Actor Cheyenne Jackson talks to The Advocate about being out in Hollywood, closeted actors, his childhood, coming out and everyday domestic dramas.

My favorite part:

"As a pleasant contrast to the e-mails he receives through his website from right-wing Christians warning him that he’ll “die a horrible death," Jackson’s inbox is regularly flooded with messages from small-town teenage boys whom he’s inspired to come out. "One of them asked me to send him a picture, and he said he held it as he told his family because it gave him strength. A couple weeks later when his friend was going to come out, he let the friend hold my picture. It’s kind of heavy, but at the same time if they feel support and strength just by the way I live my life, that’s great."

It’s a comfort Jackson didn’t have attending House of the Lord Christian Academy in his tiny, rural hometown of Newport-Oldtown on the Washington-Idaho border -- "very Little House on the Prairie," he says -- where the only gays were known as "the dump dykes," two mullet-sporting lesbians who ran the local garbage dump. "The school would quote Scripture -- ‘It is an abomination in the eyes of the Lord to lie down with another man’ -- and I was told that I would be going to hell, so from a very young age I knew that it was something that I would have to deal with later in life."

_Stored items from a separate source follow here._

(* ===== verification/Buffer.v ===== *)
(** * Buffers in front of a channel

    [tentacle/src/buffer.rs]: [PriorityBuffer], in front of the priority
    channel's sender, and [Buffer], in front of a plain bounded one. The sender
    is an interface ([MsgSender]); the priority channel's [Sender] implements
    it. Shrinking of capacities is not modelled. *)
From S2P Require Import Prelude Channel ChannelBound ChannelBoundFacts.

Inductive SendResult := SOk | SPending | SDisconnect.

(** ** What a buffer needs of its sender *)

Class MsgSender (C T : Type) := {
  ms_poll_ready : Waker → M C (TrySendError T) (Poll (Res SendError unit));
  (** [try_send] and [try_quick_send]. *)
  ms_try_send : Priority → T → M C (TrySendError T) unit;
  (** The messages of a priority that the channel holds. *)
  ms_queue : Priority → C → list T;
  (** The counter of the channel can take so many more messages. *)
  ms_room : nat → C → Prop;
}.

Class MsgSenderLaws (C T : Type) `{MsgSender C T} : Prop := {
  ms_poll_ready_queue cx c p : ms_queue p (ms_poll_ready cx c).2 = ms_queue p c;
  ms_poll_ready_room cx n c : ms_room n c → ∃ r, (ms_poll_ready cx c).1 = Ok r ∧ ms_room n (ms_poll_ready cx c).2;
  ms_try_send_room p m n c :
    ms_room (S n) c → match ms_try_send p m c with
                      | (Ok _, c') => ms_room n c'
                      | (Err _, c') => ms_room (S n) c'
                      | (Panic, _) => False
                      end;
  ms_room_less n c : ms_room (S n) c → ms_room n c;
  ms_try_send_Ok p m c c' :
    ms_try_send p m c = (Ok (), c') → ∀ p', ms_queue p' c' = ms_queue p' c ++ (if decide (p' = p) then [m] else []);
  ms_try_send_Err p m c e c' :
    ms_try_send p m c = (Err e, c') → into_inner e = m ∧ ∀ p', ms_queue p' c' = ms_queue p' c;
}.

(** ** [PriorityBuffer] *)

Record PriorityBuffer (C T : Type) := mkPriorityBuffer {
  sender : C; high_buffer : list T; normal_buffer : list T }.
Arguments mkPriorityBuffer {C T}.
Arguments sender {C T}.
Arguments high_buffer {C T}.
Arguments normal_buffer {C T}.

Section buffer.
Context {C T : Type} `{!MsgSender C T}.
Implicit Types b : PriorityBuffer C T.

Definition buffer_new (c : C) : PriorityBuffer C T := mkPriorityBuffer c [] [].
Definition push_high (item : T) b : PriorityBuffer C T :=
  mkPriorityBuffer (sender b) (high_buffer b ++ [item]) (normal_buffer b).
Definition push_normal (item : T) b : PriorityBuffer C T :=
  mkPriorityBuffer (sender b) (high_buffer b) (normal_buffer b ++ [item]).
Definition buffer_len b : nat := length (high_buffer b) + length (normal_buffer b).
Definition buffer_is_empty b : bool :=
  bool_decide (high_buffer b = []) && bool_decide (normal_buffer b = []).
Definition buffer_clear b : PriorityBuffer C T := mkPriorityBuffer (sender b) [] [].

(** A [while let Some(event) = buffer.pop_front()] loop of [try_send]: what it
    returns early, if it does, and what is left of the buffer. *)
Fixpoint drain (cx : Waker) (p : Priority) (buf : list T) : M C (TrySendError T) (option SendResult * list T) :=
  match buf with
  | [] => mret (None, [])
  | event :: buf =>
      r ← ms_poll_ready cx;
      match r with
      | Ready (Ok _) =>
          s ← try_catch (ms_try_send p event);
          match s with
          | Err e =>
              if try_is_full e then mret (Some SPending, into_inner e :: buf)
              else mret (Some SDisconnect, buf)
          | _ => drain cx p buf
          end
      | Pending => mret (Some SPending, event :: buf)
      | Ready _ => mret (Some SDisconnect, buf)
      end
  end.

(** [try_send]; the sender's methods act on the [sender] field. *)
Definition on_sender {A} (m : M C (TrySendError T) A) : M (PriorityBuffer C T) (TrySendError T) A := λ b,
  let '(r, c) := m (sender b) in (r, mkPriorityBuffer c (high_buffer b) (normal_buffer b)).

Definition buffer_try_send (cx : Waker) : M (PriorityBuffer C T) (TrySendError T) SendResult :=
  b ← get;
  h ← on_sender (drain cx High (high_buffer b));
  modify (λ b, mkPriorityBuffer (sender b) (h.2) (normal_buffer b));;
  match h.1 with
  | Some SDisconnect => modify buffer_clear;; mret SDisconnect
  | Some r => mret r
  | None =>
      n ← on_sender (drain cx Normal (normal_buffer b));
      modify (λ b, mkPriorityBuffer (sender b) (high_buffer b) (n.2));;
      match n.1 with
      | Some SDisconnect => modify buffer_clear;; mret SDisconnect
      | Some r => mret r
      | None => mret SOk
      end
  end.
End buffer.
Lemma show_ip4_text a b c d rest :
  show_ip4 (mkIp4 a b c d) ++ rest =
  show_dec a ++ dot :: show_dec b ++ dot :: show_dec c ++ dot :: show_dec d ++ rest.
Proof. rw /show_ip4 /=. by rw -!app_assoc /= -!app_assoc /= -!app_assoc. Qed.

Lemma read_ipv4_show a rest :
  ip4_wf a → ends_number 10 rest → read_ipv4 (show_ip4 a ++ rest) = Some (a, rest).
Proof.
  destruct a as [a b c d]. rw /ip4_wf show_ip4_text. intros Hwf Hend.
  apply Forall_cons in Hwf as [Ha Hwf]. apply Forall_cons in Hwf as [Hb Hwf].
  apply Forall_cons in Hwf as [Hc Hwf]. apply Forall_cons in Hwf as [Hd _].
  rw /read_ipv4.
  rewrite -> (read_octet_first a) by done. cbn [mbind option_bind].
  rewrite -> (read_octet_next _ b) by done. cbn [mbind option_bind].
  rewrite -> (read_octet_next _ c) by done. cbn [mbind option_bind].
  by rewrite -> (read_octet_next _ d) by done.
Qed.

Lemma span_digits_prefix radix s ds r :
  span_digits radix s = (ds, r) → ∃ p, s = p ++ r ∧ Forall (λ c, is_Some (to_digit radix c)) p.
Proof.
  revert ds. induction s as [|c s IH]; simpl; intros ds H; [injection H as <- <-; by exists []|].
  destruct (to_digit radix c) as [d|] eqn:Hd.
  - destruct (span_digits radix s) as [ds' r'] eqn:E. injection H as <- <-.
    destruct (IH _ eq_refl) as (p & -> & Hp). exists (c :: p). split; [done|].
    apply Forall_cons. split; [by rw Hd; eauto|done].
  - injection H as <- <-. by exists [].
Qed.

Lemma read_number_prefix radix k zp max s n r :
  read_number radix k zp max s = Some (n, r) →
  ∃ p, s = p ++ r ∧ Forall (λ c, is_Some (to_digit radix c)) p.
Proof.
  rw /read_number. destruct (span_digits radix s) as [ds r'] eqn:E.
  repeat case_match; try done. intros [= _ <-]. by eapply span_digits_prefix.
Qed.
Lemma dynvec_roundtrip item items c :
  length (dynvec_write items) < 2 ^ 32 → Forall (λ x, item x c = Ok ()) items →
  dynvec_verify item (dynvec_write items) c = Ok () ∧ dynvec_items (dynvec_write items) = Ok items.
Proof.
  intros Hl Hi. destruct (decide (items = [])) as [->|Hne].
  { apply dynvec_empty; [apply pack_number_length|].
    rw /dynvec_write -(app_nil_r (pack_number _)). by apply (unpack_at_pack []). }
  rw dynvec_write_nonempty // in Hl |- *. pose proof (table_write_offsets _ Hne Hl) as Hof.
  assert (slices_of (table_write items) (mol_offsets (4 * (length items + 1)) items ++
    [Z.of_nat (length (table_write items))]) items) as Hs.
  { split; [rw length_app mol_offsets_length /=; lia|]. intros i x a b. apply table_write_slice. }
  split; [|by eapply dynvec_items_slices]. destruct Hof as (H8 & Ht & Hv & Hn).
  rw /dynvec_verify /NUMBER_SIZE. rewrite -> (proj2 (Z.ltb_ge _ _)) by lia. rw Ht. cbn [mbind Res_bind].
  rw Z.eqb_refl. cbn [negb]. rewrite -> (proj2 (Z.eqb_neq _ _)), (proj2 (Z.ltb_ge _ _)) by lia.
  rw Hv. cbn [mbind Res_bind]. rw Hn. cbn [negb]. by apply (verify_items_slices _ _ _ _ _ Hs).
Qed.

(** The parts of a table that fits also fit. *)
Lemma table_parts (xs : list bytes) :
  length (table_write xs) < 2 ^ 32 → Forall (λ x, length x < 2 ^ 32) xs.
Proof.
  rw table_write_length. intros H. assert (Z.of_nat (length (concat xs)) < 2 ^ 32) as H' by lia. clear H.
  induction xs as [|x xs IH]; [done|]. cbn [concat] in H'. rewrite -> length_app in H'. constructor; [lia|]. apply IH. lia.
Qed.

Lemma dynvec_parts (xs : list bytes) :
  length (dynvec_write xs) < 2 ^ 32 → Forall (λ x, length x < 2 ^ 32) xs.
Proof. destruct (decide (xs = [])) as [->|Hne]; [done|]. rw dynvec_write_nonempty //. apply table_parts. Qed.

(** A table of one field of the older readers. *)
Lemma old_table_1 (f : Verifier) x c :
  length x < 2 ^ 31 → f x c = Ok () →
  old_table_verify [f] (table_write [x]) c = Ok () ∧ table_field 1 0 (table_write [x]) = Ok x.
Proof.
  intros Hl Hf. assert (length (table_write [x]) < 2 ^ 32) as Ht by (rw table_write_length /= app_nil_r; lia). split.
  - apply old_table_Ok; [done|]. by apply table_verify_write; [| |repeat constructor].
  - by apply (table_read_write [x] 0).
Qed.

Lemma old_table_1_verified (f : Verifier) s c :
  old_table_verify [f] s c = Ok () → ∃ x, table_field 1 0 s = Ok x ∧ f x c = Ok ().
Proof. intros H%old_table_Ok; [|done]. by apply (table_verified [f] s c 0). Qed.

Lemma le_bytes_length (w : nat) n : length (le_bytes w n) = w.
Proof. by rw /le_bytes length_rev length_be_bytes. Qed.

Lemma from_le_bytes (w : nat) n : 0 ≤ n < 256 ^ w → from_le w (le_bytes w n) = n.
Proof.
  intros Hn. rw /from_le take_ge; [|by rw le_bytes_length]. rw /le_bytes rev_involutive. by apply be_Z_put.
Qed.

Though Jackson always had girlfriends, his heart belonged to Chuck, his best friend in high school. "I was in love with him," Jackson recalls. "I truly thought that we would be together. If he got a girlfriend, I’d purposely make sure that my girlfriend was best friends with his girlfriend so that we could always do shit together. He was a Mormon, and right before he left on his mission, I took him to lunch and said, ‘Chuck…’ And he said, ‘I know. I’ve always known.’ And I was like, ‘You have? Oh, my God!’ To this day, he’s still a friend, but now he’s married and has five kids."